Artisans from An Up-to-Date Parody on the Four Classes by Utagawa Kunisad

In the second book of Aristotle’s Nicomachean Ethics, he writes:

Neither by nature, then, nor contrary to nature do the virtues arise in us; rather we are adapted by nature to receive them, and are made perfect by habit. Again, of all the things that come to us by nature we first acquire the potentiality and later exhibit the activity (this is plain in the case of the senses; for it was not by often seeing or often hearing that we got these senses, but on the contrary we had them before we used them, and did not come to have them by using them); but the virtues we get by first exercising them, as also happens in the case of the arts as well. For the things we have to learn before we can do them, we learn by doing them, e.g., men become builders by building and lyre-players by playing the lyre; so too we become just by doing just acts, temperate by doing temperate acts, brave by doing brave acts. This is confirmed by what happens in states; for legislators make the citizens good by forming habits in them, and this is the wish of every legislator, and those who do not effect it miss their mark, and it is in this that a good constitution differs from a bad one. Again, it is from the same causes and by the same means that every virtue is both produced and destroyed, and similarly every art; for it is from playing the lyre that both good and bad lyre-players are produced. And the corresponding statement is true of builders and of all the rest; men will be good or bad builders as a result of building well or badly. For if this were not so, there would have been no need of a teacher, but all men would have been born good or bad at their craft. This, then, is the case with the virtues also; by doing the acts that we do in our transactions with other men we become just or unjust, and by doing the acts that we do in the presence of danger, and being habituated to feel fear or confidence, we become brave or cowardly. The same is true of appetites and feelings of anger; some men become temperate and good-tempered, others self-indulgent and irascible, by behaving in one way or the other in the appropriate circumstances. Thus, in one word, states of character arise out of like activities. This is why the activities we exhibit must be of a certain kind; it is because the states of character correspond to the differences between these. It makes no small difference, then, whether we form habits of one kind or of another from our very youth; it makes a very great difference, or rather all the difference.

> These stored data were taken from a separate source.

(** * PhysicsController: world lifecycle and resource ownership

    A shallow embedding of [gameplay/src/PhysicsController.cpp].  The
    controller owns a dynamics world and its four collaborating components,
    a registry of collision shapes and a registry of constraint wrappers.
    Objects created with [new] live in an explicit store indexed by
    addresses; [delete] takes them out of the store and is recorded in a
    trace, so that teardown order and ownership can be stated.

    Arithmetic on [float], [double] and [btScalar] is IEEE-754 binary32 and
    binary64 arithmetic with round-to-nearest-even, taken from the Standard
    Library's executable specification of floating-point numbers. *)

From Stdlib Require Import ZArith NArith List Lia.
From Stdlib Require Import Floats.SpecFloat.
From stdpp Require Import base option list gmap.

(** ** Scalars *)

Module Scalar.

(** C++ [float] (binary32) and [double] (binary64).  Both are carried by
    [spec_float]; the precision is fixed by the operation. *)
Definition float : Type := spec_float.
Definition double : Type := spec_float.

Definition prec32 : Z := 24.
Definition emax32 : Z := 128.
Definition prec64 : Z := 53.
Definition emax64 : Z := 1024.

(** Conversion of a finite value to a format: exact when the value is
    representable, rounded to nearest-even otherwise. *)
Definition convert (prec emax : Z) (v : spec_float) : spec_float :=
  match v with
  | S754_finite s m e => binary_normalize prec emax (cond_Zopp s (Zpos m)) e s
  | _ => v
  end.

Definition double_of_float (v : float) : double := convert prec64 emax64 v.
Definition float_of_double (v : double) : float := convert prec32 emax32 v.

(** [(float)n] for an integer [n]. *)
Definition float_of_long (n : Z) : float := binary_normalize prec32 emax32 n 0 false.
Definition double_of_long (n : Z) : double := binary_normalize prec64 emax64 n 0 false.

(** A decimal literal of type [double], given as the fraction [num / den]
    it denotes ([den] a power of ten) and correctly rounded. *)
Definition double_literal (num den : Z) : double :=
  SFdiv prec64 emax64 (double_of_long num) (double_of_long den).

Definition fmul (a b : float) : float := SFmul prec32 emax32 a b.
Definition fsub (a b : float) : float := SFsub prec32 emax32 a b.
Definition flt (a b : float) : bool := SFltb a b.
Definition fle (a b : float) : bool := SFleb a b.
Definition dmul (a b : double) : double := SFmul prec64 emax64 a b.
Definition dneg (a : double) : double := SFopp a.

(** Modelled from the spec: the overload that the unqualified call [abs(...)]
    in [getBox] resolves to is fixed by headers outside src/ (Base.h); the
    spec's [|max.axis - min.axis|] on a [float] difference is taken, that
    is, the floating-point absolute value. *)
Definition abs (a : float) : float := SFabs a.

Definition is_nan (v : spec_float) : bool :=
  match v with S754_nan => true | _ => false end.

(** The rational value [n / d] of a finite number, as a pair of a numerator
    and a positive denominator (not reduced); zero for the other classes. *)
Definition to_frac (v : spec_float) : Z * Z :=
  match v with
  | S754_finite s m e =>
      if (0 <=? e)%Z then (cond_Zopp s (Zpos m) * 2 ^ e, 1)%Z
      else (cond_Zopp s (Zpos m), 2 ^ (- e))%Z
  | _ => (0, 1)%Z
  end.

(** The literals of the source file. *)
Definition lit_0_0 : double := double_literal 0 1.
Definition lit_9_8 : double := double_literal 98 10.
Definition lit_0_001 : double := double_literal 1 1000.
Definition lit_0_5 : double := double_literal 5 10.

End Scalar.
Import Scalar.

(** [btScalar] is the engine's scalar type, single precision in the engine's
    default configuration. *)
Definition btScalar : Type := float.

(** [btScalar(d)] for a [double] expression [d]. *)
Definition btScalar_of (d : double) : btScalar := float_of_double d.

(** ** Vectors and quaternions *)

(** [gameplay::Vector3], with public members [x], [y], [z]. *)
Module Vector3.
Record t : Type := mk { x : float; y : float; z : float }.
End Vector3.

(** [gameplay::Quaternion]. *)
Module Quaternion.
Record t : Type := mk { x : float; y : float; z : float; w : float }.
End Quaternion.

(** The engine's [btVector3], read through [x()], [y()], [z()] and written
    through [setX], [setY], [setZ]. *)
Module btVector3.
Record t : Type := mk { x : btScalar; y : btScalar; z : btScalar }.
Definition setX (v : btScalar) (b : t) : t := mk v (y b) (z b).
Definition setY (v : btScalar) (b : t) : t := mk (x b) v (z b).
Definition setZ (v : btScalar) (b : t) : t := mk (x b) (y b) v.
End btVector3.

(** The [btVector3] that [setGravity] stores for its [Vector3] argument,
    component by component. *)
Definition stored (v : Vector3.t) : btVector3.t :=
  btVector3.mk (Vector3.x v) (Vector3.y v) (Vector3.z v).

(** ** Addresses *)

Definition addr : Type := N.
Definition NULL : addr := 0%N.

Definition is_null (p : addr) : bool := N.eqb p NULL.

(** ** The dynamics engine *)

(** The rigid-body engine is an external collaborator: how it integrates
    motion is opaque here.  What the controller relies on is collected in an
    interface. *)
Class Engine : Type := {
  (** the engine's private simulation state *)
  Dynamics : Type;
  (** the simulation state of a newly created world *)
  dynamics_init : Dynamics;
  (** the gravity of a newly created world, before any [setGravity] *)
  gravity_init : btVector3.t;
  (** the number of fixed sub-steps needed to cover a time step *)
  subStepsRequired : Dynamics -> btScalar -> nat;
  (** integrate a time step using the given number of sub-steps *)
  advance : btVector3.t -> btScalar -> nat -> Dynamics -> Dynamics
}.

Aristotle with a Bust of Homer by Rembrandt van Rijn

St. Nicodemos of the Holy Mountain advises:

The virtues bring delight and joy not because we have the habit of virtue, but when we actually practice them actively. In other words, the merciful person does not rejoice and find delight only when he has the habit of charity in his heart, but rather when he activates this disposition and actually practices charity. An artist or craftsman does not experience delight when he does not practice his skill or his art, but rather when he actually practices it. This is why one must first practice the virtues until he acquires their habit, which is often called “a second nature.” After the habit is acquired the virtues are then practiced for their delight, for the first acts of virtue have no joy, when they are done with strain and difficulties until the habit is established. These first acts of virtue may be likened to the planting of a tree. The habit of virtues may be likened to the tree that has taken root and has blossomed. The acts of virtue that follow after the habit is established are likened to the tree bearing fruit.